• _DATA TO PROCESS_
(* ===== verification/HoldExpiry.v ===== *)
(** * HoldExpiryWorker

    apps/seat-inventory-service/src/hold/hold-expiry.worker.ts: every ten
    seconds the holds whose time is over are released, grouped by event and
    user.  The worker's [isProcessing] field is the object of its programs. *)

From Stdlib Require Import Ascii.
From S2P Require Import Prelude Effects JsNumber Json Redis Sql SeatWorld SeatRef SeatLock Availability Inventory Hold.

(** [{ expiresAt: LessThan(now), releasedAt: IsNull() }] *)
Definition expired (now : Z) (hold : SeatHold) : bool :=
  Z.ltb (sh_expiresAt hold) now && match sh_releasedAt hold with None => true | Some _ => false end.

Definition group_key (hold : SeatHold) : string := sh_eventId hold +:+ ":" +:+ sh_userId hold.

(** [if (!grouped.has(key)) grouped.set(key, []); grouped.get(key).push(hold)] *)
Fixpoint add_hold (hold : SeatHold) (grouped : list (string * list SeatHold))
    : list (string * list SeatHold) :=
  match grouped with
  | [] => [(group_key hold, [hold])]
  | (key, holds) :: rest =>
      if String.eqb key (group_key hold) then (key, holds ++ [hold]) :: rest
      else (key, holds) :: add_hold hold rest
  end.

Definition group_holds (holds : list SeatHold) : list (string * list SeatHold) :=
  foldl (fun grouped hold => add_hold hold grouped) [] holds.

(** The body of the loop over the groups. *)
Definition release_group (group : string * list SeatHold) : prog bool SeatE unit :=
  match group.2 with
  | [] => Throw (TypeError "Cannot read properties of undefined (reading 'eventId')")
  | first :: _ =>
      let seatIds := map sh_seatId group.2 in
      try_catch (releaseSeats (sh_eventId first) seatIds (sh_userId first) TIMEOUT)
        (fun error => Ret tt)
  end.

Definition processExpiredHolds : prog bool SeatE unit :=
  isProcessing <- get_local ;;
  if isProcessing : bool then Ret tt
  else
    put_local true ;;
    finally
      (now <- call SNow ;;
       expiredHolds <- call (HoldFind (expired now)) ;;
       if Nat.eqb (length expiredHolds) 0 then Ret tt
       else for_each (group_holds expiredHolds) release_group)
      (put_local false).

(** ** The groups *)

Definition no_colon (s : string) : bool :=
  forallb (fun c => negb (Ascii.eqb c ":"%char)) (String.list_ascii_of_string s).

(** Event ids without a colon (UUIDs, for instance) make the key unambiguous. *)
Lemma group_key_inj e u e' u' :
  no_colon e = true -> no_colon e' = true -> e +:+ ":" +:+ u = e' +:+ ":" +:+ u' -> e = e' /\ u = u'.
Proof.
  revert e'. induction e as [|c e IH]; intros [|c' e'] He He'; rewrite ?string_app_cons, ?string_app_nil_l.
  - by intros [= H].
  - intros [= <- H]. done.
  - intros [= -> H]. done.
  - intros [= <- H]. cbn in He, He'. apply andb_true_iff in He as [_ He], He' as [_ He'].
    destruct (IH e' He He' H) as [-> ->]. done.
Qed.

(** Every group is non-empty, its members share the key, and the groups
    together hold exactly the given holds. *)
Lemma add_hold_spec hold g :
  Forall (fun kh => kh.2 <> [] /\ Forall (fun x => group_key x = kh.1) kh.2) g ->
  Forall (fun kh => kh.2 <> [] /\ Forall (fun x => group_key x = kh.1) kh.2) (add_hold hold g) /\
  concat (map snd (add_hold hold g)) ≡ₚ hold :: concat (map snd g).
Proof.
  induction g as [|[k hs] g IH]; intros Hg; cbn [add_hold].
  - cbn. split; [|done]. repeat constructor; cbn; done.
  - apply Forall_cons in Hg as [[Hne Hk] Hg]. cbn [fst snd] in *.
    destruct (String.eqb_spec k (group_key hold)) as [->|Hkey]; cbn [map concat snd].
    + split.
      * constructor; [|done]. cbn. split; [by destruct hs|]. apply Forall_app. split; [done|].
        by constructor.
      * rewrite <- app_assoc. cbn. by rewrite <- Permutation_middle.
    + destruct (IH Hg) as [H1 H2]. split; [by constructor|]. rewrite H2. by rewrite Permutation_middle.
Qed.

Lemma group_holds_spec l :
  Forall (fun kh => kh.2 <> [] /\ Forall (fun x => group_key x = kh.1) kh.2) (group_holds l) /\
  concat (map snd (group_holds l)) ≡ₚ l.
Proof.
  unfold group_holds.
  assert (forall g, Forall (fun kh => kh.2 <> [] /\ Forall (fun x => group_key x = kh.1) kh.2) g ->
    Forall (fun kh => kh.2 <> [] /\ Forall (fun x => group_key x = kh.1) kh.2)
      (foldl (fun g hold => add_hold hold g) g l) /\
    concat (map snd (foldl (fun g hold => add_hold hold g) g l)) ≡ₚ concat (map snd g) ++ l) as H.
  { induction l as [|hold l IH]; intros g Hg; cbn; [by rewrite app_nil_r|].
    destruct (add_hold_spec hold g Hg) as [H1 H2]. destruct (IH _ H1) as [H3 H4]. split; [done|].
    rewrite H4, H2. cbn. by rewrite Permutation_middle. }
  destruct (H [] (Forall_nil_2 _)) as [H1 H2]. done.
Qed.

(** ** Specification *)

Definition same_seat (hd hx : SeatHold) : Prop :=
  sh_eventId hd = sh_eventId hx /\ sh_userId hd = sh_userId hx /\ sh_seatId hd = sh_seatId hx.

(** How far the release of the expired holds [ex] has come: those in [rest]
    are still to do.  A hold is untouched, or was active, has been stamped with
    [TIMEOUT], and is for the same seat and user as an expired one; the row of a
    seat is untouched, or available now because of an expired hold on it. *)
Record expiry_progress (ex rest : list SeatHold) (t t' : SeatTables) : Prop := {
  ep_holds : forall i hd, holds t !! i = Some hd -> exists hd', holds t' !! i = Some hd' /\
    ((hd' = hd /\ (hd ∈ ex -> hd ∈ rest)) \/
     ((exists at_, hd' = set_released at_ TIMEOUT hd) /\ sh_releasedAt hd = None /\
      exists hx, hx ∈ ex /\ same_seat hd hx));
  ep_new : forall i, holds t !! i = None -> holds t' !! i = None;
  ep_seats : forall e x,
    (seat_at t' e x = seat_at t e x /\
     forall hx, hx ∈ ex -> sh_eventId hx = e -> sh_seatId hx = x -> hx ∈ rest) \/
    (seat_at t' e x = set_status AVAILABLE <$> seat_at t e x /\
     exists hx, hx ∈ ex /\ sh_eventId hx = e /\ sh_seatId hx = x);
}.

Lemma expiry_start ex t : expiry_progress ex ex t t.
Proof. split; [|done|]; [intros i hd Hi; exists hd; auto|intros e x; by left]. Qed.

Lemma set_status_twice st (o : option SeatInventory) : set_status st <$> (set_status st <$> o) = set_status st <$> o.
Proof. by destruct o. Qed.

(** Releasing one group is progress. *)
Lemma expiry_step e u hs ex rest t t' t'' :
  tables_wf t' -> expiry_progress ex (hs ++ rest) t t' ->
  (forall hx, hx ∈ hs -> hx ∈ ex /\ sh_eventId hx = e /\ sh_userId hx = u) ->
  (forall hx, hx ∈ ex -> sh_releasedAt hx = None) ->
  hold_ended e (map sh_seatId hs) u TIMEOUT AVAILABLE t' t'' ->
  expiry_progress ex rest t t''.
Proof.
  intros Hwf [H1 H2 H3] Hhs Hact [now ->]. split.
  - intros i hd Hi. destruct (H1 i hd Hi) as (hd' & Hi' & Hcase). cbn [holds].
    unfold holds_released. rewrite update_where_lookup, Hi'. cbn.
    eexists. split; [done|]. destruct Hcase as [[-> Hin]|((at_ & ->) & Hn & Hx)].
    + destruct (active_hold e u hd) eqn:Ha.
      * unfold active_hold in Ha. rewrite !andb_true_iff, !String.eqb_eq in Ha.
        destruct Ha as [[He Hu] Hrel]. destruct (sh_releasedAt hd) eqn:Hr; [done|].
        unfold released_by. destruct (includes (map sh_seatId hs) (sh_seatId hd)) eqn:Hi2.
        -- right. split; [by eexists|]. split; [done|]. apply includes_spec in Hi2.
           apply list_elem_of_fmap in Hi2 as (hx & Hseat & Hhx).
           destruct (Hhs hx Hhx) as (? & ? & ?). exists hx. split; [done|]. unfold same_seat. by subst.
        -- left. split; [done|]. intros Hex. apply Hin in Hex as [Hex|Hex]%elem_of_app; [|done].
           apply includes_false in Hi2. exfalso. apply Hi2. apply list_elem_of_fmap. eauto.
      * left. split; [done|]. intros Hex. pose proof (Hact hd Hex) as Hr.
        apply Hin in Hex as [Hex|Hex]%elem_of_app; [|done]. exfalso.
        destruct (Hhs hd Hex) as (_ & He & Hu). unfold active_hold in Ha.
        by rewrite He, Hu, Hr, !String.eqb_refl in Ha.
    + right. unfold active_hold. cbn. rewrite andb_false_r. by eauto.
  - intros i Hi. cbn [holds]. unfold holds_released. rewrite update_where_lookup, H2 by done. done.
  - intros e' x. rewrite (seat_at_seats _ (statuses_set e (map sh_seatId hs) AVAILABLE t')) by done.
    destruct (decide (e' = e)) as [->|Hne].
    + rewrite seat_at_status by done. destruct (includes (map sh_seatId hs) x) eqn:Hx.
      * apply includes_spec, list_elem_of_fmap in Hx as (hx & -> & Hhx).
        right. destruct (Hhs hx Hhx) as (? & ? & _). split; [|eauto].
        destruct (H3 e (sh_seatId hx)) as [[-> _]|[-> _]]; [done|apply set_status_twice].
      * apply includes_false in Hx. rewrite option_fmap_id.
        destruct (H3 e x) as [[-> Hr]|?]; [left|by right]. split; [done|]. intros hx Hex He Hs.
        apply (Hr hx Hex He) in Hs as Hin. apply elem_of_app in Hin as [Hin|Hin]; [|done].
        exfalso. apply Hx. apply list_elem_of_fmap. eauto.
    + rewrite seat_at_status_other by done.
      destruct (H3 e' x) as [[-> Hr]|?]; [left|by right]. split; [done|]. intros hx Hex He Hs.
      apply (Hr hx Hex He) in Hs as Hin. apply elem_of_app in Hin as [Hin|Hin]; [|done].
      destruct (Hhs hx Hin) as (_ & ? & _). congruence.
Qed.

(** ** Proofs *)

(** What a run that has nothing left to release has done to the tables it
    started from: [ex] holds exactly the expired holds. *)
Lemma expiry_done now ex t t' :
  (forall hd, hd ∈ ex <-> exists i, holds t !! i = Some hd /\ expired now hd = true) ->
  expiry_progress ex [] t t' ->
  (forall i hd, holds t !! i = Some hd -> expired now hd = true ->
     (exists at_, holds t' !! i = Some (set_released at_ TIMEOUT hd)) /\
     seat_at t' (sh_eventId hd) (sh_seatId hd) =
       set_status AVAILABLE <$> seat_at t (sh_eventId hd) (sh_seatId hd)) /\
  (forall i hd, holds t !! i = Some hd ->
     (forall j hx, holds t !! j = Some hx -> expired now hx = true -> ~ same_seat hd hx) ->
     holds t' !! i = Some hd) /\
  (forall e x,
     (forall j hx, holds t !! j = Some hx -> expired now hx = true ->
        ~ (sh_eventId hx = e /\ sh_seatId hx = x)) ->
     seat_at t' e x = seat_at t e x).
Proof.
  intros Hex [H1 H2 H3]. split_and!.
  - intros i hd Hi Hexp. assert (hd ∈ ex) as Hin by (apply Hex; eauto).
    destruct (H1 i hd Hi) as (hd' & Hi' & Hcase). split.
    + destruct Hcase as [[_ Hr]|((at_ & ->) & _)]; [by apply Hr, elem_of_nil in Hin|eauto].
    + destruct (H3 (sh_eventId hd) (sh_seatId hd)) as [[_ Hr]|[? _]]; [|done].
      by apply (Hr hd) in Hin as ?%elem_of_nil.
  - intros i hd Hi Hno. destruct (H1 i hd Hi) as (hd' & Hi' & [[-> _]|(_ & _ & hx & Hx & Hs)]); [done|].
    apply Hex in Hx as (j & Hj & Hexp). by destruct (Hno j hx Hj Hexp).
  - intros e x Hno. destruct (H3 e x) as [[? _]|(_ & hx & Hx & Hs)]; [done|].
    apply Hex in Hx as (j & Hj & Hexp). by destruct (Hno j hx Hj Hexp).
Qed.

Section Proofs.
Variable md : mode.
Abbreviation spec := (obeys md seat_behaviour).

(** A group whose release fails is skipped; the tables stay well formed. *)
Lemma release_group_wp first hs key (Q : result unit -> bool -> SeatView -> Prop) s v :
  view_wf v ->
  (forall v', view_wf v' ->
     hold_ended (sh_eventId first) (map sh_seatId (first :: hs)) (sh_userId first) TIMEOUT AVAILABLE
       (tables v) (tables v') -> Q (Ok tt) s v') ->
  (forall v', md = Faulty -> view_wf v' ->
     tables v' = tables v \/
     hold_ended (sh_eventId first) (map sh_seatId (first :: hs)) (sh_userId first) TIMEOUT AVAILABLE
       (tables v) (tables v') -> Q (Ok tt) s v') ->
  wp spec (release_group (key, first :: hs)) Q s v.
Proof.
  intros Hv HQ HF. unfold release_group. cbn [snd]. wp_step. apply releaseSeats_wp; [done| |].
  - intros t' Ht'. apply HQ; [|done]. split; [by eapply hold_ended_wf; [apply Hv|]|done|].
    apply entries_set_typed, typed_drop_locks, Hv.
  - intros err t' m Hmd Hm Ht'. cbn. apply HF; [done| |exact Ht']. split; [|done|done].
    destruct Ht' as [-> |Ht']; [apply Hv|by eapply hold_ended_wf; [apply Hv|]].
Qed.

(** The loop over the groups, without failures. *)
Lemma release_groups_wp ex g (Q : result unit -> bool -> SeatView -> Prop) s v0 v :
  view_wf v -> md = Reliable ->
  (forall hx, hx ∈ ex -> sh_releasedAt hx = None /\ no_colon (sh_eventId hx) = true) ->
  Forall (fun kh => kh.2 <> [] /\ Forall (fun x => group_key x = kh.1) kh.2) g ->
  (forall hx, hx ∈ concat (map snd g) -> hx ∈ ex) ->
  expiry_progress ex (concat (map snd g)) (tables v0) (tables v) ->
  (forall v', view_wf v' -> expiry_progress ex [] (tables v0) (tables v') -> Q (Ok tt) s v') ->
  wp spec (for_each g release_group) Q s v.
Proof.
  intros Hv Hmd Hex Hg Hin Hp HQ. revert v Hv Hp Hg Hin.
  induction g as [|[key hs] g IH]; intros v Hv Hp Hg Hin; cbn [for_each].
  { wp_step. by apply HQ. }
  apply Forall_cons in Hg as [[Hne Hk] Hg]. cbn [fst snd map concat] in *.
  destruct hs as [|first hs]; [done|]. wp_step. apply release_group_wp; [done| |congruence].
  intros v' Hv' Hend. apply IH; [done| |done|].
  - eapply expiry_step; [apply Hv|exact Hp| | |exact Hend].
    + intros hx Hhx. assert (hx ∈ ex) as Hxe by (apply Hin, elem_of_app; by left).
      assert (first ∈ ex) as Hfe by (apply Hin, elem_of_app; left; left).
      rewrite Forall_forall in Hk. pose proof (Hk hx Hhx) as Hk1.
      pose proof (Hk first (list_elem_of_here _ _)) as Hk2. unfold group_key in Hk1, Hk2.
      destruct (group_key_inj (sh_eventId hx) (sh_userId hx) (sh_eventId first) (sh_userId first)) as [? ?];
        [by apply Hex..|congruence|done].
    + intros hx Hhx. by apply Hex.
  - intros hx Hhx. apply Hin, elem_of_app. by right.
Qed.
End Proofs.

• _REQUIRED ACTION_
Every line from the start of the material above through the line that contains "seconds the holds" must be written out exactly, with both ends included.

• _SOLUTION TO THE EXERCISE_
(* ===== verification/HoldExpiry.v ===== *)
(** * HoldExpiryWorker

    apps/seat-inventory-service/src/hold/hold-expiry.worker.ts: every ten
    seconds the holds whose time is over are released, grouped by event and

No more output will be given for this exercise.